While I was gone the mouse in the kitchen found half an old cookie and tried to pull it up into the stove's control panel, which is where he lives. But the cookie wouldn't fit. So he just ate it where it was. Ate and shat discreetly and had quite a little party.

I
MADE AN EGG SALAD SANDWICH
and took a bite of it over the open silverware drawer. A piece of egg salad fell in among the forks. I swore softly with my mouth full.

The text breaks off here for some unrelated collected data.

(** * ltv-calculator: SaaS metric formulas

    A shallow embedding of [libs/index.ts] (the [LTVCalculator] class) and of
    the module of exported functions ([calculateARPU], [calculateMRR], ...),
    together with the properties the specification states about them.

    A JavaScript [number] is an IEEE 754 binary64 value.  The formulas are
    written once, over an interface of arithmetic operations, and read in two
    ways: with binary64 arithmetic (what the program computes) and with exact
    rational arithmetic (what the formulas denote when nothing is rounded). *)

From Stdlib Require Import ZArith List Bool String Lia.
From Stdlib Require Import Sorting.Permutation Sorting.Sorted.
From Stdlib Require Import QArith Qcanon Field.
From Stdlib Require Import Floats.SpecFloat.
Import ListNotations.

Set Implicit Arguments.
Local Open Scope Z_scope.

(** ** The arithmetic of [number] *)

Class Arith (N : Type) := {
  (** the number denoted by an integer literal, or by an array length *)
  lit : Z -> N;
  add : N -> N -> N;
  sub : N -> N -> N;
  mul : N -> N -> N;
  div : N -> N -> N;
  (** [a === b] *)
  strict_eq : N -> N -> bool;
  (** [a > 0], the test [Array.prototype.sort] applies to a comparator's result *)
  is_pos : N -> bool
}.

(** [x] is truthy: neither [0], [-0] nor [NaN]. *)
Definition truthy {N} `{Arith N} (x : N) : bool :=
  strict_eq x x && negb (strict_eq x (lit 0)).

(** An optional argument is truthy when it is given and truthy. *)
Definition truthy_arg {N} `{Arith N} (x : option N) : bool :=
  match x with Some v => truthy v | None => false end.

(** ** Binary64 *)

Module Binary64.

Definition prec : Z := 53.
Definition emax : Z := 1024.

Definition float64 : Type := spec_float.

Definition NaN : float64 := S754_nan.
Definition Infinity : float64 := S754_infinity false.
Definition neg_zero : float64 := S754_zero true.

Definition of_Z (z : Z) : float64 := binary_normalize prec emax z 0 false.

(** A value a JavaScript number can hold: mantissa and exponent in range. *)
Definition is_number (x : float64) : bool := valid_binary prec emax x.

Definition is_nan (x : float64) : bool :=
  match x with S754_nan => true | _ => false end.

Definition is_finite (x : float64) : bool :=
  match x with S754_zero _ | S754_finite _ _ _ => true | _ => false end.

Definition eqb : float64 -> float64 -> bool := SFeqb.
Definition ltb : float64 -> float64 -> bool := SFltb.
Definition leb : float64 -> float64 -> bool := SFleb.

Definition is_positive (v : float64) : bool := ltb (S754_zero false) v.

(** *** The value of a number

    The least exponent of a mantissa is [3 - emax - prec]; every finite
    number is an integer multiple of [2 ^ e_min]. *)
Definition e_min : Z := -1074.

Definition mag (m : positive) (e : Z) : Z := Zpos m * 2 ^ (e - e_min).

(** Above the magnitude of every finite number, in the same unit. *)
Definition huge : Z := 2 ^ 2100.

(** The value of a number in units of [2 ^ e_min], with the infinities
    placed beyond the finite range.  [NaN] has no value; it is given [0]
    and excluded where the value matters. *)
Definition val (x : float64) : Z :=
  match x with
  | S754_zero _ => 0
  | S754_nan => 0
  | S754_infinity s => cond_Zopp s huge
  | S754_finite s m e => cond_Zopp s (mag m e)
  end.

(** The exponent of a finite number is not below [e_min]. *)
Definition ranged (x : float64) : Prop :=
  match x with S754_finite _ _ e => e_min <= e | _ => True end.

(** The shapes the rounding of a magnitude with sign [s] can take. *)
Inductive rounded (s : bool) : float64 -> Prop :=
| rounded_zero : rounded s (S754_zero s)
| rounded_finite m e : e_min <= e -> rounded s (S754_finite s m e)
| rounded_infinity : rounded s (S754_infinity s).

Inductive rounded_nonzero (s : bool) : float64 -> Prop :=
| rounded_nonzero_finite m e : e_min <= e -> rounded_nonzero s (S754_finite s m e)
| rounded_nonzero_infinity : rounded_nonzero s (S754_infinity s).

End Binary64.

#[export] Instance binary64 : Arith Binary64.float64 := {
  lit := Binary64.of_Z;
  add := SFadd Binary64.prec Binary64.emax;
  sub := SFsub Binary64.prec Binary64.emax;
  mul := SFmul Binary64.prec Binary64.emax;
  div := SFdiv Binary64.prec Binary64.emax;
  strict_eq := Binary64.eqb;
  is_pos := Binary64.is_positive
}.

(** ** Exact rational arithmetic

    Division by zero does not occur in the statements made over this
    reading; [Qcdiv] gives it the value [0]. *)

#[export] Instance exact : Arith Qc := {
  lit := fun z => Q2Qc (inject_Z z);
  add := Qcplus;
  sub := Qcminus;
  mul := Qcmult;
  div := Qcdiv;
  strict_eq := Qc_eq_bool;
  is_pos := fun v => if Qclt_le_dec 0%Qc v then true else false
}.

(** ** Data model *)

Inductive NumberType := percentage | number.

Section DataModel.
Variable N : Type.

Record Subscription := {
  amount : N;
  interval : string
}.

Record CustomerChurnInput := {
  startCustomers : N;
  churnedCustomers : N
}.

Record RevenueChurnInput := {
  rc_startMRR : N;
  rc_churnedMRR : N;
  rc_contractionMRR : option N
}.

Record NRRInput := {
  startMRR : N;
  newMRR : option N;
  expansionMRR : option N;
  contractionMRR : option N;
  churnedMRR : N
}.

Record CohortDataPoint := {
  month : N;
  customers : N
}.
End DataModel.
(** ** Test data of the repository *)

Definition testResponses : list QualifiedResponse :=
  [mkResponse "p1" 100 10 0; mkResponse "p2" 110 20 0;
   mkResponse "p3" 120 50 0; mkResponse "p4" 130 30 0].

Definition sybilSubmissions : list Submission :=
  [mkSubmission "test_sybil" 64200 50].

Definition outlierSubmissions : list Submission :=
  [mkSubmission "peer_1" 100 400; mkSubmission "peer_2" 101 400;
   mkSubmission "peer_3" 100 400; mkSubmission "peer_4" 99 400;
   mkSubmission "malicious" 500 400].

Definition blacklistSubmissions : list Submission :=
  [mkSubmission "peer_a" 100 400; mkSubmission "peer_b" 100 400;
   mkSubmission "peer_c" 100 400; mkSubmission "bad_actor" 9999 10000].

(** The table after three offenses of "bad_actor". *)
Definition blacklistDb : DB :=
  run ∅ [OpRecord "bad_actor"; OpRecord "bad_actor"; OpRecord "bad_actor"].






(** The table after a sequence of rounds, each on its own submissions. *)
Definition runRounds (db : DB) (rounds : list (list Submission)) : DB :=
  foldl (fun db responses => (processOracleConsensus db responses).1) db rounds.


(** * The program over the arithmetic of its numbers

    The definitions above take the numbers of the program as exact reals.
    The module [Numeric] is the same program over a type of numbers with its
    operations left open: nothing is assumed of them, so what is proved of
    these definitions holds of exact arithmetic ([Number_R]) and of the
    binary64 arithmetic of the language ([Number_float]: rounding, signed
    zeros, infinities and NaN) alike.  The store and the slashing engine do
    not compute with numbers and are shared with the definitions above. *)

Module Numeric.

(** The operations the program applies to numbers. *)
Class Number (num : Type) := {
  nofZ : Z -> num;              (* the literals 0, 2, 100; an array length *)
  nadd : num -> num -> num;     (* +  *)
  nsub : num -> num -> num;     (* -  *)
  nmul : num -> num -> num;     (* the product [2 * stdDev] of the documentation *)
  ndiv : num -> num -> num;     (* /  *)
  npow2 : num -> num;           (* Math.pow (_, 2) *)
  nsqrt : num -> num;           (* Math.sqrt *)
  nabs : num -> num;            (* Math.abs *)
  ngt : num -> num -> bool;     (* >  *)
  nge : num -> num -> bool;     (* >= *)
  nlt : num -> num -> bool;     (* <  *)
  neq : num -> num -> bool      (* === *)
}.

(** Exact arithmetic. *)
#[global] Instance Number_R : Number R := {|
  nofZ := IZR;
  nadd := Rplus;
  nsub := Rminus;
  nmul := Rmult;
  ndiv := Rdiv;
  npow2 := fun x => x ^ 2;
  nsqrt := sqrt;
  nabs := Rabs;
  ngt := fun x y => bool_decide (x > y);
  nge := fun x y => bool_decide (x >= y);
  nlt := fun x y => bool_decide (x < y);
  neq := fun x y => bool_decide (x = y)
|}.

(** The number of an integer in binary64 (exact below 2^53). *)
Definition float_ofZ (z : Z) : float :=
  match z with
  | Z0 => 0%float
  | Zpos _ => PrimFloat.of_uint63 (Uint63.of_Z z)
  | Zneg p => PrimFloat.opp (PrimFloat.of_uint63 (Uint63.of_Z (Zpos p)))
  end.

(** Binary64 arithmetic, round to nearest even, with the comparisons of the
    language (false on NaN, [0 === -0]).  [Math.pow (x, 2)] is taken as the
    rounded product [x * x]. *)
#[global] Instance Number_float : Number float := {|
  nofZ := float_ofZ;
  nadd := PrimFloat.add;
  nsub := PrimFloat.sub;
  nmul := PrimFloat.mul;
  ndiv := PrimFloat.div;
  npow2 := fun x => PrimFloat.mul x x;
  nsqrt := PrimFloat.sqrt;
  nabs := PrimFloat.abs;
  ngt := fun x y => PrimFloat.ltb y x;
  nge := fun x y => PrimFloat.leb y x;
  nlt := fun x y => PrimFloat.ltb x y;
  neq := fun x y => PrimFloat.eqb x y
|}.

(** An incoming message [{ peerId, price, balance }], a response that
    passed the identity check [{ peerId, price, weight, balance }], the
    returned object and the way a call ends. *)
Record Submission (num : Type) := mkSubmission {
  sub_peerId : string;
  sub_price : num;
  sub_balance : num
}.

Record QualifiedResponse (num : Type) := mkResponse {
  peerId : string;
  price : num;
  weight : num;
  balance : num
}.

Record ConsensusResult (num : Type) := mkResult {
  finalPrice : num;
  participants : nat;
  totalWeight : num
}.

Inductive Completion (num : Type) :=
  | Throw (message : string)
  | Return (result : ConsensusResult num).

Arguments mkSubmission {num}.
Arguments sub_peerId {num}.
Arguments sub_price {num}.
Arguments sub_balance {num}.
Arguments mkResponse {num}.
Arguments peerId {num}.
Arguments price {num}.
Arguments weight {num}.
Arguments balance {num}.
Arguments mkResult {num}.
Arguments finalPrice {num}.
Arguments participants {num}.
Arguments totalWeight {num}.
Arguments Throw {num}.
Arguments Return {num}.

Section Program.
Context {num : Type} `{Number num}.

Definition MINIMUM_STAKE_THRESHOLD : num := nofZ 100.

(** [Array.prototype.sort (compareFn)], stable: [x], which stood before
    every element of [l], goes in front of the first element it does not
    compare greater than. *)
Fixpoint insert {A : Type} (compareFn : A -> A -> num) (x : A) (l : list A) :
    list A :=
  match l with
  | [] => [x]
  | y :: l' =>
      if ngt (compareFn x y) (nofZ 0) then y :: insert compareFn x l'
      else x :: y :: l'
  end.

Fixpoint sort {A : Type} (compareFn : A -> A -> num) (l : list A) : list A :=
  match l with
  | [] => []
  | x :: l' => insert compareFn x (sort compareFn l')
  end.

(** The comparison the sort makes of two elements: [compareFn (a, b) > 0]. *)
Definition above {A : Type} (compareFn : A -> A -> num) (a b : A) : bool :=
  ngt (compareFn a b) (nofZ 0).

(** Whether the comparisons of [compareFn] on the elements of [l] are those
    of an order: never [a] above [b] and [b] above [a], and from [a] not
    above [b] and [b] not above [c], [a] not above [c]. *)
Definition consistent {A : Type} (compareFn : A -> A -> num) (l : list A) :
    bool :=
  forallb (fun a =>
    forallb (fun b =>
      (negb (above compareFn a b) || negb (above compareFn b a)) &&
      forallb (fun c =>
        above compareFn a b || above compareFn b c ||
        negb (above compareFn a c)) l) l) l.


(** [arr.reduce ((a, b) => a + b, 0)] *)
Definition sum (values : list num) : num := foldl nadd (nofZ 0) values.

Another piece of egg salad fell in. At first I was going to leave the bits there and then I thought, No, you have to keep on top of things, and I dabbed them up. Then I wiped some of the night's kinked mouse droppings from the stovetop. Then I thought of a poet named Ed Ochester. Good poet. And then I thought of another good poet, Mary Kinzie. And then I thought of another one, Matthew Rohrer. And another, Stanley Plumly. There are hundreds of poets like Ed O. And like me. And we all love the busy ferment, and we all know it's nonsense. Getting together for conferences of international poetry. Hah! A joke. Reading our poems. Our little moment. Physical presence. In the same room with. A community. Forget it. It's a joke.

But then one day you open up a book to a certain page, and you read, "Up from the bronze, I saw / Water without a flaw"--Louise Bogan's "Roman Fountain." And you see why it's all necessary, the whole enterprise.
Water without a flaw.
My life is necessary because I sustain the idea of poetry through thick and thin. That's my job.

What does it mean to be a great poet? It means that you wrote one or two great poems. Or great parts of poems. That's all it means. Don't try to picture the waste or it will alarm you. Even in a big life like Louise Bogan's or Theodore Roethke's. The two of them had an affair, as I said. They had a busy weekend with many cries of pleasure, and it helped their writing a lot. Or Howard Moss's life, or Swinburne's life, or Tennyson's life--any poet's life. Out of hundreds of poems two or three are really good. Maybe four or five. Six tops. All the middling poems they write are necessary to form a raised mulch bed or nest for the great poems and to prove to the world that they labored diligently and in good faith for some years at their calling. In other words, they can't just dash off one or two great poems and then stop. That won't work. Nobody will give them the "great poet" label if they write just two great poems and nothing else. Even if they're the greatest poems ever. But it's perfectly okay, in fact it's typical, if ninety-five percent of the poems they write aren't great. Because they never are.